3. Dynamic Docking to Elucidate the Interactions of TopoII and a New Class of TopoII Inhibitors. Based on the previously reported hybrid TopoII inhibitors that merge key pharmacophoric elements of ETO and merbarone, the molecular entity was expanded by synthesizing sixteen additional hybrid derivatives. Dynamic docking studies were performed to identify the vital interactions stabilizing the hybrid TopoII inhibitors. Most of these new compounds exhibited good inhibitory activity and cytotoxicity in three cancer cell lines with an IC50 in the low μM range. Hence, understanding the key molecular features needed for the drug-like properties in this novel chemical series of TopoII targeting compounds will aid in developing the new structural motif as a potential TopoII poison.
Dissemination
Publications
1. Oviatt, A. A.; Jissy, A. K. et al, N. Biorg. Med. Chem. Lett. 2018.
2. Jissy, A. K. et al. J. Chem. Inf. Model 2019 Just Accepted.

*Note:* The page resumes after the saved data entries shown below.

(* ===== verification/MemblockTypes.v ===== *)
(** * memblock: region arrays (mm/memblock.c, include/linux/memblock.h)

    The data of the boot-time allocator and the operations on one region
    array: insertion, removal and merging of regions, the counting/inserting
    scan of [memblock_add_range] and the splitting scan of
    [memblock_isolate_range].  [attr_at] is the abstract view of an array (the
    attributes of every address); [wf_type] is the invariant of an array. *)

From S2P Require Import Prelude.
Local Open Scope res_scope.

(** [phys_addr_t] is [u32] in this build: [CONFIG_PHYS_ADDR_T_64BIT] is not set. *)
Definition PHYS_ADDR_MAX : Z := 4294967295.
Definition MAX_NUMNODES : Z := 4.
Definition NUMA_NO_NODE : Z := -1.

Definition MEMBLOCK_NONE : Z := 0.
Definition MEMBLOCK_HOTPLUG : Z := 1.
Definition MEMBLOCK_MIRROR : Z := 2.
Definition MEMBLOCK_NOMAP : Z := 4.

Record memblock_region := MkRegion {
  r_base : Z;
  r_size : Z;
  r_flags : Z;
  r_nid : Z
}.

#[export] Instance memblock_region_eq_dec : EqDecision memblock_region.
Proof. solve_decision. Defined.

(** Where the array of a type lives: the static array of the image, or memory
    that [memblock_double_array] took from memblock itself. *)
Inductive array_loc := InitRegions | RegionsAt (addr : Z).

(** [regions] is the live part of the array, its first [cnt] entries; the
    entries from [cnt] to [max] are never read before they are written. *)
Record memblock_type := MkType {
  regions : list memblock_region;
  max : Z;
  total_size : Z;
  array : array_loc
}.

Definition cnt (t : memblock_type) : nat := length (regions t).

Definition set_regions (t : memblock_type) (rs : list memblock_region) (total : Z) : memblock_type :=
  MkType rs (max t) total (array t).

(** [rgn->base + rgn->size], in [phys_addr_t]. *)
Definition rgn_end (r : memblock_region) : Z := u32 (r_base r + r_size r).

Definition memblock_is_hotpluggable (m : memblock_region) : bool :=
  negb (Z.land (r_flags m) MEMBLOCK_HOTPLUG =? 0).
Definition memblock_is_mirror (m : memblock_region) : bool :=
  negb (Z.land (r_flags m) MEMBLOCK_MIRROR =? 0).
Definition memblock_is_nomap (m : memblock_region) : bool :=
  negb (Z.land (r_flags m) MEMBLOCK_NOMAP =? 0).

Definition memblock_set_region_node (r : memblock_region) (n : Z) : memblock_region :=
  MkRegion (r_base r) (r_size r) (r_flags r) n.
Definition memblock_get_region_node (r : memblock_region) : Z := r_nid r.

Definition memblock_cap_size (b s : Z) : Z := Z.min s (u32 (PHYS_ADDR_MAX - b)).

Definition memblock_addrs_overlap (base1 size1 base2 size2 : Z) : bool :=
  (base1 <? u32 (base2 + size2)) && (base2 <? u32 (base1 + size1)).

(** The loop [for (i = 0; i < type->cnt; i++)] over the regions, with its break. *)
Fixpoint memblock_overlaps_list (rs : list memblock_region) (b s : Z) : bool :=
  match rs with
  | [] => false
  | r :: rs => if memblock_addrs_overlap b s (r_base r) (r_size r) then true
               else memblock_overlaps_list rs b s
  end.

Definition memblock_overlaps_region (t : memblock_type) (b s : Z) : bool :=
  memblock_overlaps_list (regions t) b s.

(** ** Insertion and removal *)

Definition memblock_insert_region (t : memblock_type) (idx : nat) (b s n fl : Z)
  : res memblock_type :=
  if max t <=? Z.of_nat (cnt t) then Fault BugOn
  else Ok (set_regions t
             (take idx (regions t) ++ MkRegion b s fl n :: drop idx (regions t))
             (u32 (total_size t + s))).

Definition memblock_remove_region (t : memblock_type) (r : nat) : res memblock_type :=
  rgn <-- array_get (regions t) r;
  let total := u32 (total_size t - r_size rgn) in
  let rs := delete r (regions t) in
  (* special case for empty arrays *)
  if (length rs =? 0)%nat then Ok (set_regions t [MkRegion 0 0 0 MAX_NUMNODES] total)
  else Ok (set_regions t rs total).

(** ** Merging neighbouring compatible regions *)

Fixpoint merge_loop (fuel i : nat) (rs : list memblock_region) : res (list memblock_region) :=
  match fuel with
  | O => Fault NoFuel
  | S fuel =>
    if (i <? length rs - 1)%nat then
      this <-- array_get rs i;
      next <-- array_get rs (S i);
      if negb (rgn_end this =? r_base next)
         || negb (memblock_get_region_node this =? memblock_get_region_node next)
         || negb (r_flags this =? r_flags next)
      then
        if r_base next <? rgn_end this then Fault BugOn
        else merge_loop fuel (S i) rs
      else
        merge_loop fuel i
          (delete (S i)
             (<[i := MkRegion (r_base this) (u32 (r_size this + r_size next))
                              (r_flags this) (r_nid this)]> rs))
    else Ok rs
  end.

Definition memblock_merge_regions (t : memblock_type) : res memblock_type :=
  rs <-- merge_loop (S (cnt t)) 0 (regions t);
  Ok (set_regions t rs (total_size t)).

(** ** The scan of [memblock_add_range]

    [add_loop] is the [for_each_memblock_type] loop; [insert] tells the counting
    round from the inserting one.  It returns the array, the index at which the
    loop stopped, the first address still to be added and the region count. *)

Fixpoint add_loop (fuel : nat) (insert : bool) (t : memblock_type) (idx : nat)
    (b e n fl nr_new : Z) : res (memblock_type * nat * Z * Z) :=
  match fuel with
  | O => Fault NoFuel
  | S fuel =>
    match regions t !! idx with
    | None => Ok (t, idx, b, nr_new)
    | Some rgn =>
      let rbase := r_base rgn in
      let rend := rgn_end rgn in
      if e <=? rbase then Ok (t, idx, b, nr_new)
      else if rend <=? b then add_loop fuel insert t (S idx) b e n fl nr_new
      else
        if b <? rbase then
          if insert then
            t' <-- memblock_insert_region t idx b (u32 (rbase - b)) n fl;
            add_loop fuel insert t' (S (S idx)) (Z.min rend e) e n fl (nr_new + 1)
          else add_loop fuel insert t (S idx) (Z.min rend e) e n fl (nr_new + 1)
        else add_loop fuel insert t (S idx) (Z.min rend e) e n fl nr_new
    end
  end.

(** One round: the loop and the insertion of the remaining portion. *)
Definition add_pass (insert : bool) (t : memblock_type) (b e n fl : Z)
  : res (memblock_type * Z) :=
  '(t1, idx, b1, nr_new) <-- add_loop (S (cnt t)) insert t 0 b e n fl 0;
  if b1 <? e then
    if insert then
      t2 <-- memblock_insert_region t1 idx b1 (u32 (e - b1)) n fl;
      Ok (t2, nr_new + 1)
    else Ok (t1, nr_new + 1)
  else Ok (t1, nr_new).

(** ** The scan of [memblock_isolate_range] *)

Fixpoint isolate_loop (fuel : nat) (t : memblock_type) (idx : nat) (b e : Z)
    (start_rgn end_rgn : nat) : res (memblock_type * nat * nat) :=
  match fuel with
  | O => Fault NoFuel
  | S fuel =>
    match regions t !! idx with
    | None => Ok (t, start_rgn, end_rgn)
    | Some rgn =>
      let rbase := r_base rgn in
      let rend := rgn_end rgn in
      if e <=? rbase then Ok (t, start_rgn, end_rgn)
      else if rend <=? b then isolate_loop fuel t (S idx) b e start_rgn end_rgn
      else if rbase <? b then
        (* intersects from below: split and go on with the new top half *)
        let top := MkRegion b (u32 (r_size rgn - (b - rbase))) (r_flags rgn) (r_nid rgn) in
        let t1 := set_regions t (<[idx := top]> (regions t)) (u32 (total_size t - (b - rbase))) in
        t2 <-- memblock_insert_region t1 idx rbase (u32 (b - rbase))
                 (memblock_get_region_node top) (r_flags top);
        isolate_loop fuel t2 (S idx) b e start_rgn end_rgn
      else if e <? rend then
        (* intersects from above: split and redo the new bottom half *)
        let top := MkRegion e (u32 (r_size rgn - (e - rbase))) (r_flags rgn) (r_nid rgn) in
        let t1 := set_regions t (<[idx := top]> (regions t)) (u32 (total_size t - (e - rbase))) in
        t2 <-- memblock_insert_region t1 idx rbase (u32 (e - rbase))
                 (memblock_get_region_node top) (r_flags top);
        isolate_loop fuel t2 idx b e start_rgn end_rgn
      else
        (* fully contained: record it *)
        isolate_loop fuel t (S idx) b e
          (if (end_rgn =? 0)%nat then idx else start_rgn) (S idx)
    end
  end.

(** The scan after the capacity check: at most two splits, so at most
    [cnt + 2] regions are visited and one of them twice. *)
Definition isolate_scan (t : memblock_type) (b e : Z) : res (memblock_type * nat * nat) :=
  isolate_loop (cnt t + 4) t 0 b e 0 0.

(** [for (i = end_rgn - 1; i >= start_rgn; i--) memblock_remove_region(type, i);]
    with [n = end_rgn - start_rgn]. *)
Fixpoint remove_loop (n start_rgn : nat) (t : memblock_type) : res memblock_type :=
  match n with
  | O => Ok t
  | S n =>
    t1 <-- memblock_remove_region t (start_rgn + n)%nat;
    remove_loop n start_rgn t1
  end.

(** [for (i = start_rgn; i < end_rgn; i++) update(&type->regions[i]);] *)
Fixpoint update_loop (f : memblock_region -> memblock_region) (n i : nat)
    (rs : list memblock_region) : res (list memblock_region) :=
  match n with
  | O => Ok rs
  | S n =>
    r <-- array_get rs i;
    update_loop f n (S i) (<[i := f r]> rs)
  end.

(** ** The abstract view of an array *)

(** [rgn_has r x]: address [x] lies in region [r]. *)
Definition rgn_has (r : memblock_region) (x : Z) : bool :=
  (r_base r <=? x) && (x <? r_base r + r_size r).

(** The attributes (flags and node) of an address, if the array covers it. *)
Fixpoint attr_at (rs : list memblock_region) (x : Z) : option (Z * Z) :=
  match rs with
  | [] => None
  | r :: rs => if rgn_has r x then Some (r_flags r, r_nid r) else attr_at rs x
  end.

Fixpoint sum_size (rs : list memblock_region) : Z :=
  match rs with
  | [] => 0
  | r :: rs => r_size r + sum_size rs
  end.

(** Non-empty regions, sorted, disjoint, all at or above [lo] and ending in range. *)
Fixpoint wf_from (lo : Z) (rs : list memblock_region) : Prop :=
  match rs with
  | [] => True
  | r :: rs =>
    lo <= r_base r /\ 0 < r_size r /\ r_base r + r_size r <= PHYS_ADDR_MAX
    /\ wf_from (r_base r + r_size r) rs
  end.

(** Two neighbours that [memblock_merge_regions] would merge. *)
Definition mergeable (r1 r2 : memblock_region) : Prop :=
  r_base r1 + r_size r1 = r_base r2 /\ r_nid r1 = r_nid r2 /\ r_flags r1 = r_flags r2.

Fixpoint minimal (rs : list memblock_region) : Prop :=
  match rs with
  | r1 :: ((r2 :: _) as rs') => ~ mergeable r1 r2 /\ minimal rs'
  | _ => True
  end.

(** An empty array keeps one dummy region of size 0 at address 0. *)
Definition dummy (rs : list memblock_region) : Prop :=
  exists fl n, rs = [MkRegion 0 0 fl n].

Definition wf_regions (rs : list memblock_region) : Prop :=
  dummy rs \/ (rs <> [] /\ wf_from 0 rs).

Definition wf_type (t : memblock_type) : Prop :=
  wf_regions (regions t)
  /\ total_size t = sum_size (regions t)
  /\ Z.of_nat (cnt t) <= max t.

3. Arencibia, J. M.; Brindani, N.; Jissy A. K. et al. J. Med. Chem., 2019, Submitted.
Scientific Talks
2019
Aug: Recipient of Promise in COMP Award: ACS Fall Meeting, San Diego, CA.

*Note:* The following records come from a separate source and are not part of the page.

(** The state after a split at [c]: the low part is a region of its own. *)
Lemma iso_split c :
  r_base r < c < rend -> Z.of_nat (cnt t) < max t ->
  memblock_insert_region
    (set_regions t (<[length pre := MkRegion c (u32 (r_size r - (c - r_base r))) (r_flags r) (r_nid r)]>
                      (regions t)) (u32 (total_size t - (c - r_base r))))
    (length pre) (r_base r) (u32 (c - r_base r)) (r_nid r) (r_flags r)
  = Ok (set_counted t (pre ++ clip r (r_base r) c :: clip r c rend :: post)).
Proof.
  intros Hcut Hmax. unfold rend, PHYS_ADDR_MAX in *.
  rewrite (u32_small (r_size r - (c - r_base r))), (u32_small (c - r_base r)) by lia.
  rewrite Et, insert_app_mid.
  rewrite (insert_region_ok _ pre (clip r c rend :: post)); simpl.
  - unfold set_counted, set_regions; simpl. done.
  - unfold clip, rend. do 3 f_equal. lia.
  - unfold counted; simpl. rewrite Hc, Et, u32_sub_l, !sum_size_app. simpl. f_equal. lia.
  - unfold cnt in *. rewrite Et, length_app in Hmax. simpl in *. rewrite length_app. simpl. lia.
Qed.

Lemma iso_below :
  r_base r < b -> b < rend -> Z.of_nat (cnt t) < max t ->
  isolate_loop (S fuel) t (length pre) b e s en
  = isolate_loop fuel (set_counted t (pre ++ clip r (r_base r) b :: clip r b rend :: post))
      (length (pre ++ [clip r (r_base r) b])) b e s en.
Proof.
  intros. cbn [isolate_loop]. rewrite Et, lookup_app_mid, iso_end.
  replace (length (pre ++ [clip r (r_base r) b])) with (S (length pre))
    by (rewrite length_app; simpl; lia).
  destruct (Z.leb_spec e (r_base r)); [lia|]. destruct (Z.leb_spec rend b); [lia|].
  destruct (Z.ltb_spec (r_base r) b); [|lia]. rewrite <- Et.
  unfold memblock_get_region_node; cbn [r_nid r_flags].
  rewrite (iso_split b) by lia. done.
Qed.

Lemma iso_above :
  b <= r_base r < e -> e < rend -> Z.of_nat (cnt t) < max t ->
  isolate_loop (S fuel) t (length pre) b e s en
  = isolate_loop fuel (set_counted t (pre ++ clip r (r_base r) e :: clip r e rend :: post))
      (length pre) b e s en.
Proof.
  intros. cbn [isolate_loop]. rewrite Et, lookup_app_mid, iso_end.
  destruct (Z.leb_spec e (r_base r)); [lia|]. destruct (Z.leb_spec rend b); [lia|].
  destruct (Z.ltb_spec (r_base r) b); [lia|]. destruct (Z.ltb_spec e rend); [|lia]. rewrite <- Et.
  unfold memblock_get_region_node; cbn [r_nid r_flags].
  rewrite (iso_split e) by lia. done.
Qed.

Lemma iso_in :
  b <= r_base r -> rend <= e ->
  isolate_loop (S fuel) t (length pre) b e s en
  = isolate_loop fuel t (length (pre ++ [r])) b e
      (if (en =? 0)%nat then length pre else s) (length (pre ++ [r])).
Proof.
  intros. cbn [isolate_loop]. rewrite Et, lookup_app_mid, iso_end.
  replace (length (pre ++ [r])) with (S (length pre)) by (rewrite length_app; simpl; lia).
  destruct (Z.leb_spec e (r_base r)); [lia|]. destruct (Z.leb_spec rend b); [lia|].
  destruct (Z.ltb_spec (r_base r) b); [lia|]. destruct (Z.ltb_spec e rend); [lia|]. done.
Qed.
End isolate_step.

July: GRS CADD, Mount Snow, USA.
June: MSCA IF event on Antimicrobial Resistance, Barcelona, Spain.
May: 12th European Workshop in Drug Design, Siena, Italy.

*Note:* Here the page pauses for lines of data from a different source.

Lemma next_loop_ok fuel i j :
  (i <= length ms)%nat -> (j <= length gs)%nat -> (length ms - i < fuel)%nat ->
  exists o, next_loop nid flags ms (Some bs) fuel (Z.of_nat i) (Z.of_nat j) = Ok o /\ next_spec i j o.
Proof.
  revert i j. induction fuel as [|fuel IH]; intros i j Hi Hj Hf; [lia|].
  cbn [next_loop]. rewrite u64_small by lia. pose proof (gaps_length 0 bs) as Lg.
  destruct (Z.ltb_spec (Z.of_nat i) (Z.of_nat (length ms))); last first.
  { eexists. split; [done|]. unfold next_spec. by rewrite (drop_ge ms) by lia. }
  destruct (lookup_lt_is_Some_2 ms i) as [m Em]; [lia|].
  rewrite Nat2Z.id, (array_get_Some _ _ _ Em). cbn [res_bind]. cbv zeta.
  destruct (ord_lookup 0 ms i m Hms Em).
  replace (rgn_end m) with (r_base m + r_size m) by (unfold rgn_end, PHYS_ADDR_MAX in *; wrap; done).
  replace (Z.of_nat i + 1) with (Z.of_nat (S i)) by lia.
  destruct (should_skip_region m nid flags) eqn:Hs.
  { destruct (IH (S i) j) as (o&Eo&So); [lia..|]. exists o. split; [done|].
    unfold next_spec in *. rewrite (drop_S _ _ _ Em). simpl. unfold inter1. rewrite Hs. simpl.
    destruct (Inter (drop (S i) ms) (drop j gs)); [done|]. destruct So as (i'&j'&?&?).
    exists i', j'. split; [lia|done]. }
  destruct (scan_b_ok (length bs + 3) i j m Em Hs) as (o&->&So); [lia..|]. cbn [res_bind].
  destruct o as [s e adv k|k]; destruct So as (j'&->&?&En).
  - eexists. split; [done|]. unfold next_spec. rewrite En. unfold memblock_get_region_node.
    destruct adv.
    + exists (S i), j'. repeat split; auto; lia.
    + exists i, (S j'). replace (Z.of_nat j' + 1) with (Z.of_nat (S j')) by lia. repeat split; auto; lia.
  - destruct (IH (S i) j') as (o&Eo&So); [lia..|]. exists o. split; [done|].
    unfold next_spec in *. rewrite En. destruct (Inter (drop (S i) ms) (drop j' gs)); [done|].
    destruct So as (i'&j''&?&?). exists i', j''. split; [lia|done].
Qed.

Lemma for_each_loop_ok fuel i j :
  fix_nid nid = nid ->
  (i <= length ms)%nat -> (j <= length gs)%nat -> (length ms + length gs - (i + j) < fuel)%nat ->
  for_each_loop (fun idx => __next_mem_range idx nid flags ms (Some bs)) fuel
    (idx_pack (Z.of_nat i) (Z.of_nat j))
  = Ok (Inter (drop i ms) (drop j gs)).
Proof.
  intros Hn. revert i j. induction fuel as [|fuel IH]; intros i j Hi Hj Hf; [lia|].
  pose proof (gaps_length 0 bs) as Lg.
  cbn [for_each_loop]. unfold __next_mem_range at 1. rewrite Hn, idx_lo_pack, idx_hi_pack by lia.
  destruct (next_loop_ok (length ms + 1) i j) as (o&->&So); [lia..|]. cbn [res_bind].
  unfold next_spec in So. destruct (Inter (drop i ms) (drop j gs)) as [|x l]; [by rewrite So|].
  destruct So as (i'&j'&?&?&?&->&<-). rewrite idx_pack_not_max by lia.
  rewrite IH by lia. done.
Qed.
End forward.

(** ** The reverse iterator delivers the same overlaps, last first *)

Section backward.
Context (nid flags : Z) (ms bs : list memblock_region).
Hypothesis Hms : ord_from 0 ms.
Hypothesis Hbs : ord_from 0 bs.
Hypothesis Lms : Z.of_nat (length ms) < 2147483647.
Hypothesis Lbs : Z.of_nat (length bs) < 2147483646.

Local Abbreviation gs := (gaps 0 bs).
Local Abbreviation Inter := (inter nid flags).

(** Positions are counted by what is left: [i] regions, [j] gaps. *)

Lemma bwd_done i m j g :
  ms !! i = Some m -> gs !! j = Some g -> g.1 <= r_base m ->
  Forall (fun g' => overlap m g' = []) (take j gs).
Proof.
  intros Em Eg Hle. apply Forall_lookup. intros k g' E.
  apply lookup_take_Some in E as [E Hk]. apply overlap_nil. left.
  pose proof (gaps_lt 0 bs k j g' g Hbs zero_le_max Hk E Eg). lia.
Qed.

Lemma bwd_gap_done i m g :
  ms !! i = Some m -> r_base m <= g.1 ->
  Forall (fun m' => overlap m' g = []) (take i ms).
Proof.
  intros Em Hle. apply Forall_lookup. intros k m' E.
  apply lookup_take_Some in E as [E Hk]. apply overlap_nil. right.
  pose proof (ord_lt 0 ms k i m' m Hms Hk E Em). lia.
Qed.

Definition rscan_spec (i j : nat) (m : memblock_region) (o : scan) : Prop :=
  match o with
  | Miss k => exists j', k = Z.of_nat j' - 1 /\ (j' <= j)%nat
      /\ Inter (take (S i) ms) (take j gs) = Inter (take i ms) (take j' gs)
  | Hit s e adv k => exists j', k = Z.of_nat j' /\ (S j' <= j)%nat /\ (adv = false -> 1 <= j')%nat
      /\ Inter (take (S i) ms) (take j gs)
         = (if adv : bool then Inter (take i ms) (take (S j') gs)
            else Inter (take (S i) ms) (take j' gs)) ++ [(s, e, r_nid m)]
  end.

Lemma rinter_step i m l : ms !! i = Some m -> should_skip_region m nid flags = false ->
  Inter (take (S i) ms) l = Inter (take i ms) l ++ flat_map (overlap m) l.
Proof. intros Em Hs. rewrite (take_S_r _ _ _ Em), inter_snoc. unfold inter1. by rewrite Hs. Qed.

Lemma scan_b_rev_ok fuel i j m :
  ms !! i = Some m -> should_skip_region m nid flags = false ->
  (j <= length gs)%nat -> (j < fuel)%nat ->
  exists o, scan_b_rev fuel bs (r_base m) (r_base m + r_size m) (Z.of_nat j - 1) = Ok o
            /\ rscan_spec i j m o.
Proof.
  intros Em Hs. revert j. induction fuel as [|fuel IH]; intros j Hj Hf; [lia|].
  cbn [scan_b_rev]. pose proof (gaps_length 0 bs) as Lg.
  destruct (Z.leb_spec 0 (Z.of_nat j - 1)); last first.
  { exists (Miss (Z.of_nat j - 1)). split; [done|]. exists j. repeat split; auto.
    rewrite (rinter_step i m) by done. replace j with 0%nat by lia. simpl. by rewrite app_nil_r. }
  destruct j as [|j]; [lia|]. replace (Z.of_nat (S j) - 1) with (Z.of_nat j) by lia.
  destruct (lookup_lt_is_Some_2 gs j) as [g Eg]; [lia|].
  destruct (gap_ok bs j g Hbs Eg) as [-> ->]. cbn [res_bind].
  destruct (gaps_lookup 0 bs j g Hbs zero_le_max Eg).
  destruct (ord_lookup 0 ms i m Hms Em).
  pose proof (take_S_r _ _ _ Eg) as Dj.
  destruct (Z.leb_spec g.2 (r_base m)).
  { exists (Miss (Z.of_nat j)). split; [done|]. exists (S j). repeat split; auto; [lia|].
    rewrite (rinter_step i m) by done. rewrite flat_map_nil; [by rewrite app_nil_r|]. rewrite Dj.
    apply Forall_app. split; [eapply bwd_done; eauto; lia|].
    apply Forall_singleton, overlap_nil. lia. }
  assert (Ho : g.1 < r_base m + r_size m -> overlap m g =
      [(Z.max (r_base m) g.1, Z.min (r_base m + r_size m) g.2, r_nid m)]).
  { intros. unfold overlap. zcase; done. }
  destruct (Z.ltb_spec g.1 (r_base m + r_size m)).
  - eexists. split; [done|]. exists j. rewrite Dj. split; [done|]. split; [lia|]. split.
    { destruct (Z.leb_spec g.1 (r_base m)); [done|]. intros _. destruct j; [|lia].
      destruct bs; simpl in Eg; simplify_eq/=; lia. }
    rewrite (rinter_step i m) by done. rewrite flat_map_app. simpl.
    rewrite Ho by done. simpl. rewrite app_assoc. f_equal.
    destruct (Z.leb_spec g.1 (r_base m)).
    + rewrite flat_map_nil by (eapply bwd_done; eauto). by rewrite app_nil_r.
    + rewrite (inter_gap_r nid flags (take i ms)) by (eapply bwd_gap_done; eauto; lia).
      by rewrite (rinter_step i m) by done.
  - destruct (IH j) as (o&Eo&So); [lia..|]. exists o. split; [done|].
    assert (En : Inter (take (S i) ms) (take (S j) gs) = Inter (take (S i) ms) (take j gs)).
    { rewrite Dj. apply inter_gap_r. rewrite (take_S_r _ _ _ Em). apply Forall_app.
      split; [eapply bwd_gap_done; eauto; lia|]. apply Forall_singleton, overlap_nil. lia. }
    destruct o; [destruct So as (j'&?&?&?&?)|destruct So as (j'&?&?&?)];
      exists j'; rewrite En; repeat split; auto; lia.
Qed.

Definition rnext_spec (i j : nat) (o : next_out) : Prop :=
  (Inter (take i ms) (take j gs) = [] /\ o = (ULLONG_MAX, None))
  \/ exists i' j' l x, (i' + j' < i + j)%nat /\ (i' <= length ms)%nat /\ (1 <= j' <= length gs)%nat
      /\ o = (idx_pack (Z.of_nat i' - 1) (Z.of_nat j' - 1), Some x)
      /\ Inter (take i ms) (take j gs) = l ++ [x]
      /\ Inter (take i' ms) (take j' gs) = l.

Lemma next_loop_rev_ok fuel i j :
  (i <= length ms)%nat -> (j <= length gs)%nat -> (i < fuel)%nat ->
  exists o, next_loop_rev nid flags ms (Some bs) fuel (Z.of_nat i - 1) (Z.of_nat j - 1) = Ok o
            /\ rnext_spec i j o.
Proof.
  revert i j. induction fuel as [|fuel IH]; intros i j Hi Hj Hf; [lia|].
  cbn [next_loop_rev]. pose proof (gaps_length 0 bs) as Lg.
  destruct (Z.leb_spec 0 (Z.of_nat i - 1)); last first.
  { eexists. split; [done|]. left. replace i with 0%nat by lia. done. }
  destruct i as [|i]; [lia|]. replace (Z.of_nat (S i) - 1) with (Z.of_nat i) by lia.
  destruct (lookup_lt_is_Some_2 ms i) as [m Em]; [lia|].
  rewrite Nat2Z.id, (array_get_Some _ _ _ Em). cbn [res_bind]. cbv zeta.
  destruct (ord_lookup 0 ms i m Hms Em).
  replace (rgn_end m) with (r_base m + r_size m) by (unfold rgn_end, PHYS_ADDR_MAX in *; wrap; done).
  assert (Hrec : forall j', (j' <= j)%nat ->
    Inter (take (S i) ms) (take j gs) = Inter (take i ms) (take j' gs) ->
    exists o, next_loop_rev nid flags ms (Some bs) fuel (Z.of_nat i - 1) (Z.of_nat j' - 1) = Ok o
              /\ rnext_spec (S i) j o).
  { intros j' Hj' En. destruct (IH i j') as (o&Eo&So); [lia..|]. exists o. split; [done|].
    unfold rnext_spec in *. rewrite En. destruct So as [So|(i'&k&l&x&?&?)]; [by left|].
    right. exists i', k, l, x. split; [lia|done]. }
  destruct (should_skip_region m nid flags) eqn:Hs.
  { apply Hrec; [lia|]. rewrite (take_S_r _ _ _ Em), inter_snoc. unfold inter1. rewrite Hs.
    by rewrite app_nil_r. }
  destruct (scan_b_rev_ok (length bs + 3) i j m Em Hs) as (o&->&So); [lia..|]. cbn [res_bind].
  destruct o as [s e adv k|k]; destruct So as (j'&->&?&En); [|by apply Hrec].
  destruct En as [Hadv En]. eexists. split; [done|]. right. unfold memblock_get_region_node.
  destruct adv.
  - exists i, (S j'), (Inter (take i ms) (take (S j') gs)), (s, e, r_nid m).
    replace (Z.of_nat (S j') - 1) with (Z.of_nat j') by lia. repeat split; auto; lia.
  - specialize (Hadv eq_refl).
    exists (S i), j', (Inter (take (S i) ms) (take j' gs)), (s, e, r_nid m).
    replace (Z.of_nat (S i) - 1) with (Z.of_nat i) by lia. repeat split; auto; lia.
Qed.

Lemma for_each_loop_rev_ok fuel i j :
  fix_nid nid = nid ->
  (i <= length ms)%nat -> (1 <= j <= length gs)%nat -> (i + j < fuel)%nat ->
  for_each_loop (fun idx => __next_mem_range_rev idx nid flags ms (Some bs)) fuel
    (idx_pack (Z.of_nat i - 1) (Z.of_nat j - 1))
  = Ok (rev (Inter (take i ms) (take j gs))).
Proof.
  intros Hn. revert i j. induction fuel as [|fuel IH]; intros i j Hi Hj Hf; [lia|].
  pose proof (gaps_length 0 bs) as Lg.
  cbn [for_each_loop]. unfold __next_mem_range_rev at 1.
  rewrite idx_pack_not_max by lia. rewrite Hn, idx_lo_pack, idx_hi_pack by lia.
  destruct (next_loop_rev_ok (length ms + 1) i j) as (o&->&So); [lia..|]. cbn [res_bind].
  destruct So as [[-> ->]|(i'&j'&l&x&?&?&?&->&->&<-)]; [done|].
  rewrite idx_pack_not_max by lia. rewrite IH by lia. cbn [res_bind].
  by rewrite rev_app_distr.
Qed.
End backward.

(** ** The iterators, as theorems *)

Lemma fix_nid_idem nid : fix_nid (fix_nid nid) = fix_nid nid.
Proof. unfold fix_nid. destruct (Z.eqb_spec nid MAX_NUMNODES) as [->|H]; [done|]. zcase; done. Qed.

Mar: 6th CDDD Meeting, Rome, Italy.
Poster Presentations
2019
July: GRC on Computer Aided Drug Design, USA.
March: 6th CDDD Meeting, Rome, Italy.
2018
September: 22nd EuroQSAR, Thessaloniki, Greece.
July: GRC, Computational Chemistry, VT, USA.; GRS & GRC, Topoisomerases, Mt. Holyoke, MA, USA.; CECAM Workshop on modeling metal ions, 2018, Paris, France.
June: BioExcel Summer School, Sardinia, Italy.
TopoII is a central and validated target for anticancer research. Recent groundbreaking structures of TopoII – reported by Wang, et al (NAR, 2017, 45, 10861.) of TopoIIα, and Schmidt et al.(Nature 2010, 465, 641.) and Wu et al. (Science 2011, 333, 459) of TopoIIβ, respectively – were employed as novel starting points to initiate molecular simulations on TopoII enzymatic function and guide new informative SBDD efforts, based on TopoII in complex with DNA and the anticancer drug ETO. The targeting of TopoIIβ isoform has been correlated with the undesirable side effects such as secondary leukemia. Irrespective of having this knowledge, advancement in the field of developing alpha specific drugs has been slow. We employed the first reported crystal structure of TopoIIα and previously reported TopoIIβ structures bound to ETO to understand the key differences between the interactions of the drug molecule with the two isoforms. Also, a new enhanced sampling method, smoothed potential MD, was used to differentiate between the disassociation kinetics of the drug from the two TopoII isoform complexes. The knowledge gained provided a novel rationale for the design of TopoIIα poisons.